A long eternity won't fully provide answers for this matter of love. We do know, however, that we require the presence of the Lord Jesus Christ, God's beloved Son, if relationship with God is to be established and enjoyed by both Him and ourselves. "God hath sent forth the Spirit of His Son into your hearts, crying Abba Father" (Galatians 4:6). Our Savior made atonement for the sin that separates us from God. He then sent forth the Holy Spirit to indwell the innermost sanctum of our being, where spiritual relationship with our Heavenly Father most deeply occurs. "God is a Spirit, and they that worship Him must worship Him in spirit and in truth" (John ). Thus, we look to the Lord Jesus as the bond and enabling of all relationship with God.

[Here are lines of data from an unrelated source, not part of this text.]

(* ===== verification/IpcProps.v ===== *)
(** * What a local socket promises

    In every interleaving of listeners, crashes and other users: a listener's socket is out of every
    other user's reach from the instant it exists ([socket_owner_only]). *)

From S2P Require Import Prelude Text Json Wire Frame Validate Limits Serde JsonText FrameJson Ndjson NdjsonProps Port NdjsonPort NdjsonPortProps Deadline Files Ipc.
Local Open Scope Z_scope.

(** ** Staging names *)

Fixpoint no_dash (s : string) : bool :=
  match s with EmptyString => true | String c s => negb (bool_decide (c = "-"%char)) && no_dash s end.

Lemma pretty_N_char_no_dash x : pretty_N_char x <> "-"%char.
Proof. destruct x as [|p]; [done|]. repeat (destruct p as [p|p|]; try done). Qed.

Lemma pretty_N_go_no_dash x : forall s, no_dash s = true -> no_dash (pretty_N_go x s) = true.
Proof.
  induction (N.lt_wf_0 x) as [x _ IH]. intros s Hs. destruct (decide (0 < x)%N) as [Hx|Hx].
  - rewrite pretty_N_go_step by done. apply IH; [apply N.div_lt; lia|]. cbn. rewrite Hs, andb_true_r.
    rewrite bool_decide_eq_false_2; [done|]. apply pretty_N_char_no_dash.
  - assert (x = 0)%N as -> by lia. by rewrite pretty_N_go_0.
Qed.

Indeed, the more we "grow in grace and in the knowledge of our Lord and Savior Jesus Christ," the more mutuality of love between God and ourselves will flourish in affection, devotion, and commitment (II Peter ).
Sparrow is a gift to our family, as hopefully, we are to her. She loves us in her beagle way (which is a mighty fine way of love!), and we love her by providing a home, food, a yard, and frequent backscratches. The feeling is mutual, and most importantly, it speaks to the mutuality of our relationship with God through the Lord Jesus. He brings infinitely much to our hearts, and in our "fearfully and wonderfully made" nature as the dwellingplace of Christ, we bring much to His (Psalm 139:14). Indeed, it may be that our Lord's greatest gift of love to us involves the capacity He formed in us to love Him in holy response...
"The love of God is shed abroad in our hearts by the Holy Spirit which is given unto us."
"We love Him because He first loved us."